During the plenary session of the Dicastery for Communication, Professor Kim Daniels of Georgetown University said the Vatican media has a distinct global voice.

By Joseph Tulloch

Professor Kim Daniels, co-director of the Institute on Catholic Social Thought and Public Life at Georgetown University, says Vatican Media’s multicultural perspective is a “real asset.”

In an interview with Sister Bernadette Reis of Vatican News on the sidelines of the Plenary Assembly of the Dicastery for Communication, the American professor, who is a member of the Dicastery, discussed the unique contributions and overriding purpose of the Vatican media.

A unique point of view

Professor Daniels highlighted two unique contributions made by the Dicastery, which includes Vatican News, Vatican Radio, the Roman Observatory newspaper, the Press Office of the Holy See and the Vatican Publishing House, as well as other entities.

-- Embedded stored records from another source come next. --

(** * Questionnaire web application: models, permissions, response intake
      and analytics.

    A shallow embedding of [app/models/user.py], [app/models/questionnaire.py],
    [app/models/response.py], of the views of [app/questionnaire/routes.py]
    ([respond], [create], [view], [list_questionnaires], [delete],
    [settings]), of the question and response API of [app/api/routes.py], of
    the user and questionnaire administration of [app/admin/routes.py], of
    the registration of [app/auth] and of the search of [app/main/routes.py].

    Conventions.
    - A table is the list of its rows in insertion order; a query without
      [order_by] returns rows in that order and [.first()] is the first match.
    - The SQLAlchemy session is a working copy of the tables: queries see
      pending rows (autoflush), [commit] publishes the copy, [rollback]
      returns to the tables as they were when the request started.
    - Python strings are sequences of code points below 256.
    - Python floats are exact rationals extended with the infinities and NaN;
      the binary rounding of IEEE doubles is not represented.
    - The bookkeeping columns [created_at], [updated_at], [last_seen] and
      [password_hash] are left out; [submitted_at] is kept and takes the
      clock reading carried by the request. *)

From Stdlib Require Import Ascii String QArith Qround.
From stdpp Require Import gmap strings list pretty sorting.

Open Scope string_scope.
Open Scope list_scope.
Open Scope Z_scope.

(** ** Python string primitives *)

Definition code (c : ascii) : Z := Z.of_N (N_of_ascii c).
(** * Actomyosin contraction in soft pillar rings: the model layer, verified

    Shallow embeddings of [models.py], [work_and_power.py],
    [parameter_loader.py], [auxiliaries.py] and of the start of
    [calculate_contraction_dynamics.py].

    Numbers.  The numeric code is embedded twice.  The first embedding takes
    Python floats as the real numbers [R] (exact arithmetic: no rounding, no
    overflow, no underflow) and Python ints as [Z]; a division whose divisor
    is zero has no value there and is [Raise ZeroDivisionError], as Python's
    own division of ints and floats does.  It states what the formulas of
    the code compute where every denominator is nonzero.  The second
    embedding, [Binary64], is for the places where the arithmetic of the
    interpreter decides the outcome: it computes in IEEE 754 binary64 and
    keeps apart Python ints, Python floats and [numpy.float64] scalars,
    whose division by zero raises nothing: it returns [inf] or [nan] and
    issues a [RuntimeWarning].

    Effects.  Exceptions are threaded through a small error monad
    ([Py.result]); [for] loops over [range] are monadic folds over the list
    of indices; the loader, which prints, threads its standard output; the
    binary64 computations thread the warnings of numpy. *)

From Stdlib Require Import Reals Lra Lia ZArith List String Ascii Bool.
From Stdlib Require Import SpecFloat.
Import ListNotations.

(* ================================================================== *)
(** * Python values, exceptions and loops *)

Module Py.

(** The exceptions the embedded code can raise. *)
Inductive exn : Type :=
| ZeroDivisionError
| IndexError
| KeyError (key : string)
| ValueError
| TypeError
| SystemExit (code : Z).

Inductive result (A : Type) : Type :=
| Ok (a : A)
| Raise (e : exn).

Arguments Ok {A} a.
Arguments Raise {A} e.

Definition bind {A B : Type} (x : result A) (f : A -> result B) : result B :=
  match x with
  | Ok a => f a
  | Raise e => Raise e
  end.

(** A number stored in a parameter list or dict: a float or an int. *)
Inductive num : Type :=
| PyFloat (x : R)
| PyInt (n : Z).

Definition to_R (v : num) : R :=
  match v with
  | PyFloat x => x
  | PyInt n => IZR n
  end.

(** [x / y] on Python ints and floats, in exact arithmetic.  Where an
    operand is a [numpy.float64] and the divisor is zero the division does
    not raise: see [Binary64.binary]. *)
Definition truediv (x y : R) : result R :=
  if Req_dec_T y 0 then Raise ZeroDivisionError else Ok (x / y)%R.

(** [range(lo, hi)] *)
Definition range (lo hi : Z) : list Z :=
  map (fun k => (lo + Z.of_nat k)%Z) (seq 0 (Z.to_nat (hi - lo))).

(** The bound of a [range] must be an int. *)
Definition index (v : num) : result Z :=
  match v with
  | PyInt n => Ok n
  | PyFloat _ => Raise TypeError
  end.

(** [for a in l: s = f(s, a)] *)
Fixpoint foldM {S A : Type} (f : S -> A -> result S) (l : list A) (s : S)
  : result S :=
  match l with
  | [] => Ok s
  | a :: l' => bind (f s a) (foldM f l')
  end.

(** [l[j]], negative indices counting from the end. *)
Definition getitem {A : Type} (l : list A) (j : Z) : result A :=
  let k := if (j <? 0)%Z then (Z.of_nat (List.length l) + j)%Z else j in
  if (k <? 0)%Z then Raise IndexError
  else match nth_error l (Z.to_nat k) with
       | Some a => Ok a
       | None => Raise IndexError
       end.

(** [d[key]] on a dict, kept as the list of its items. *)
Fixpoint dict_getitem {V : Type} (d : list (string * V)) (key : string)
  : result V :=
  match d with
  | [] => Raise (KeyError key)
  | (k, v) :: d' => if String.eqb k key then Ok v else dict_getitem d' key
  end.

End Py.

Import Py.

Notation "x <- e ;; k" := (Py.bind e (fun x => k))
  (at level 61, e at next level, right associativity).

Open Scope string_scope.
Open Scope list_scope.
Open Scope R_scope.

(** The sum of a list of reals. *)
Definition Rsum (l : list R) : R := fold_right Rplus 0 l.

(* ================================================================== *)
(** * parameter_loader.py *)

Module parameter_loader.

Definition full_model_parameter_names : list string :=
  ["x_catch"; "x_slip"; "k_off^catch"; "k_off^slip"; "k_on"; "k_on_fil";
   "a/kBT"; "N_h"; "N_max"; "h*eta_am^eff"; "xi*rho_a(t=0)^2";
   "rho_a^max/rho_a(t=0)"; "R0"].

Definition density_model_parameter_names : list string :=
  ["h*eta_am^eff"; "xi*NM*rho_a(t=0)^2"; "rho_a^max/rho_a(t=0)"; "R0"].

(** Whitespace as [str.split()] sees it, on characters below 256. *)
Definition is_space (c : ascii) : bool :=
  let n := nat_of_ascii c in
  ((9 <=? n) && (n <=? 13) || (28 <=? n) && (n <=? 32)
   || (n =? 133) || (n =? 160))%nat.

Fixpoint split_from (s word : string) : list string :=
  match s with
  | EmptyString => if String.eqb word "" then [] else [word]
  | String c s' =>
      if is_space c
      then (if String.eqb word "" then split_from s' ""
            else word :: split_from s' "")
      else split_from s' (word ++ String c "")%string
  end.

(** [line.split()] *)
Definition split (line : string) : list string := split_from line "".

(** [names.index(x)]: the first position of [x], or nothing ([ValueError]). *)
Fixpoint list_index (names : list string) (x : string) : option nat :=
  match names with
  | [] => None
  | n :: names' =>
      if String.eqb n x then Some O
      else match list_index names' x with
           | Some k => Some (S k)
           | None => None
           end
  end.

(** [l[idx] = v] *)
Fixpoint list_set {A : Type} (l : list A) (idx : nat) (v : A) : list A :=
  match l, idx with
  | [], _ => []
  | _ :: l', O => v :: l'
  | a :: l', S k => a :: list_set l' k v
  end.

(** The two lists the loader fills and what it has printed so far. *)
Record state : Type := mkState {
  parameters : list num;
  parameters_found : list Z;
  stdout : list string
}.

Definition print (st : state) (msg : string) : state :=
  {| parameters := parameters st;
     parameters_found := parameters_found st;
     stdout := stdout st ++ [msg] |}.

Definition warning (name model_type : string) : string :=
  ("WARNING: Parameter " ++ name
   ++ " cannot be interpreted for the model type '" ++ model_type ++ "'!")%string.

Definition error_incomplete (model_type : string) : string :=
  ("ERROR: Not all necessary parameters for the model type '" ++ model_type
   ++ "' were defined in the given file!")%string.

Definition error_model_type : string :=
  "ERROR: the parameter <model_type> has to be given one of the three values: 'full model' or 'density model'.".

Section Loader.

(** Python's [float] and [int] on a string; nothing stands for their
    [ValueError]. *)
Variable float_of_string : string -> option R.
Variable int_of_string : string -> option Z.

(** The body of the loop over the lines of the file.  Only [ValueError]
    is caught; an [IndexError] leaves the function. *)
Definition read_line (parameter_names : list string) (model_type : string)
           (st : state) (line : string) : state * result unit :=
  let line_split := split line in
  match getitem line_split 0 with
  | Raise e => (st, Raise e)
  | Ok name =>
      match list_index parameter_names name with
      | None => (print st (warning name model_type), Ok tt)
      | Some idx =>
          let st1 := {| parameters := parameters st;
                        parameters_found :=
                          list_set (parameters_found st) idx 1%Z;
                        stdout := stdout st |} in
          match getitem line_split 2 with
          | Raise e => (st1, Raise e)
          | Ok value =>
              let parsed :=
                if String.eqb name "N_h" || String.eqb name "N_max"
                then option_map PyInt (int_of_string value)
                else option_map PyFloat (float_of_string value) in
              match parsed with
              | Some v =>
                  ({| parameters := list_set (parameters st1) idx v;
                      parameters_found := parameters_found st1;
                      stdout := stdout st1 |}, Ok tt)
              | None => (print st1 (warning name model_type), Ok tt)
              end
          end
      end
  end.

(** [for line in f.readlines(): ...] *)
Fixpoint read_lines (parameter_names : list string) (model_type : string)
         (st : state) (lines : list string) : state * result unit :=
  match lines with
  | [] => (st, Ok tt)
  | line :: lines' =>
      match read_line parameter_names model_type st line with
      | (st', Ok _) => read_lines parameter_names model_type st' lines'
      | (st', Raise e) => (st', Raise e)
      end
  end.

(** [load_parameters]; the file is given by its lines.  Returns what was
    printed and the list of values or the exception. *)
Definition load_parameters (model_type : string) (parameter_file : list string)
  : list string * result (list num) :=
  let names :=
    if String.eqb model_type "full model"
    then Some full_model_parameter_names
    else if String.eqb model_type "density model"
         then Some density_model_parameter_names
         else None in
  match names with
  | None => ([error_model_type], Raise (SystemExit 1))
  | Some parameter_names =>
      let st0 := {| parameters := repeat (PyFloat 0) (List.length parameter_names);
                    parameters_found := repeat 0%Z (List.length parameter_names);
                    stdout := [] |} in
      match read_lines parameter_names model_type st0 parameter_file with
      | (st, Raise e) => (stdout st, Raise e)
      | (st, Ok _) =>
          if existsb (Z.eqb 0) (parameters_found st)
          then (stdout st ++ [error_incomplete model_type],
                Raise (SystemExit 1))
          else (stdout st, Ok (parameters st))
      end
  end.

End Loader.

End parameter_loader.

(* ================================================================== *)
(** * models.py: FullModel *)

Module FullModel.

Record t : Type := mk {
  x_catch : R;
  x_slip : R;
  k_off0_catch : R;
  k_off0_slip : R;
  k_on : R;
  k_on_fil : R;
  a_per_kBT : R;
  Nh : num;
  Nmax : num;
  h_eta : R;
  xi_rho_a2 : R;
  rho_max_per_rho : R;
  R0 : R;
  k_p : R;
  parameter_dict : list (string * num);
  A0 : R;
  tau : R
}.

(** The body of [FullModel.__init__] once [load_parameters] has returned
    [ps]: the thirteen values are unpacked, the dict is built, [A0] and [tau]
    are derived. *)
Definition of_parameters (ps : list num) (pillar_stiffness : R)
  : result t :=
  match ps with
  | [v1; v2; v3; v4; v5; v6; v7; v8; v9; v10; v11; v12; v13] =>
      let h := to_R v10 in
      let r0 := to_R v13 in
      t <- truediv (6 / 5 * PI * h) pillar_stiffness ;;
      Ok {| x_catch := to_R v1; x_slip := to_R v2;
            k_off0_catch := to_R v3; k_off0_slip := to_R v4;
            k_on := to_R v5; k_on_fil := to_R v6; a_per_kBT := to_R v7;
            Nh := v8; Nmax := v9; h_eta := h; xi_rho_a2 := to_R v11;
            rho_max_per_rho := to_R v12; R0 := r0; k_p := pillar_stiffness;
            parameter_dict :=
              [("x_catch", v1); ("x_slip", v2); ("k_off0_catch", v3);
               ("k_off0_slip", v4); ("k_on", v5); ("k_on_fil", v6);
               ("a_per_kBT", v7); ("Nh", v8); ("Nmax", v9); ("h_eta", v10);
               ("xi_rho_a2", v11); ("rho_max_per_rho", v12); ("R0", v13);
               ("k_p", PyFloat pillar_stiffness)];
            A0 := PI * r0 ^ 2;
            tau := t |}
  | _ => Raise ValueError
  end.

Section Methods.

Variable self : t.

(** [__k_off]: the off-rate of one myosin head under [force]. *)
Definition k_off (force : R) : R :=
  k_off0_catch self * exp (- a_per_kBT self * force * x_catch self)
  + k_off0_slip self * exp (a_per_kBT self * force * x_slip self).

(** One pass of the loops [nom = nom * ((Nh - i) * k_on) / ((i + 1) *
    k_off(total_force / (i + 1)))]. *)
Definition prod_step (nh : R) (total_force : R) (acc : R) (i : Z)
  : result R :=
  f <- truediv total_force (IZR (i + 1)) ;;
  truediv (acc * ((nh - IZR i) * k_on self)) (IZR (i + 1) * k_off f).

(** [__calc_prob_dist]: the distribution of the number of bound heads. *)
Definition calc_prob_dist (total_force : R) : result (list R) :=
  n_h <- index (Nh self) ;;
  let nh := to_R (Nh self) in
  foldM (fun pns n =>
           nom <- foldM (prod_step nh total_force) (range 0 n) 1 ;;
           denom <- foldM (fun denom k =>
                             prod <- foldM (prod_step nh total_force)
                                           (range 0 k) 1 ;;
                             Ok (denom + prod))
                          (range 1 (n_h + 1)) 1 ;;
           p <- truediv nom denom ;;
           Ok (pns ++ [p]))
        (range 0 (n_h + 1)) [].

First, she says, she is always struck in Rome by “what a multilingual and multicultural institution the Catholic Church is. Historian John McGreevy reminds us that we are the most multicultural and multilingual institution in the world.

Noting the wide range of languages ​​in which Vatican Radio broadcasts – nearly 40 – she said: This is a real asset that we bring. We have this global perspective.

The second particular contribution of the Dicastery to the world of communications, she said, is “solidarity with the poor and the suffering, the vulnerable”.

“I think what we try to do as Catholic communicators is to make sure that we raise the voices and the stories of those whose voices are too often ignored.”

A Simple Goal

Professor Daniels went on to identify a simple purpose for Vatican communications.

“We seek to bring the Gospel through the leadership of Pope Francis into the global conversation.”

That goal, she said, “so overlaps” with her work at Georgetown University’s Catholic Social Thought and Public Life Initiative, which seeks to “build bridges across political, ideological and Churches, and to encourage a new generation of lay people”. leaders to see their Catholic faith as an asset in their professional and personal lives.

It also ties in with the mission of the church more broadly, she said, since “Church communications are at the heart of spreading the gospel.”

Finally, Professor Daniels highlighted the steps forward made by the Department for Communication in recent years.

“It’s just remarkable to see in my role how much has been done to advance this work over the past few years, and I’m just grateful for it all.”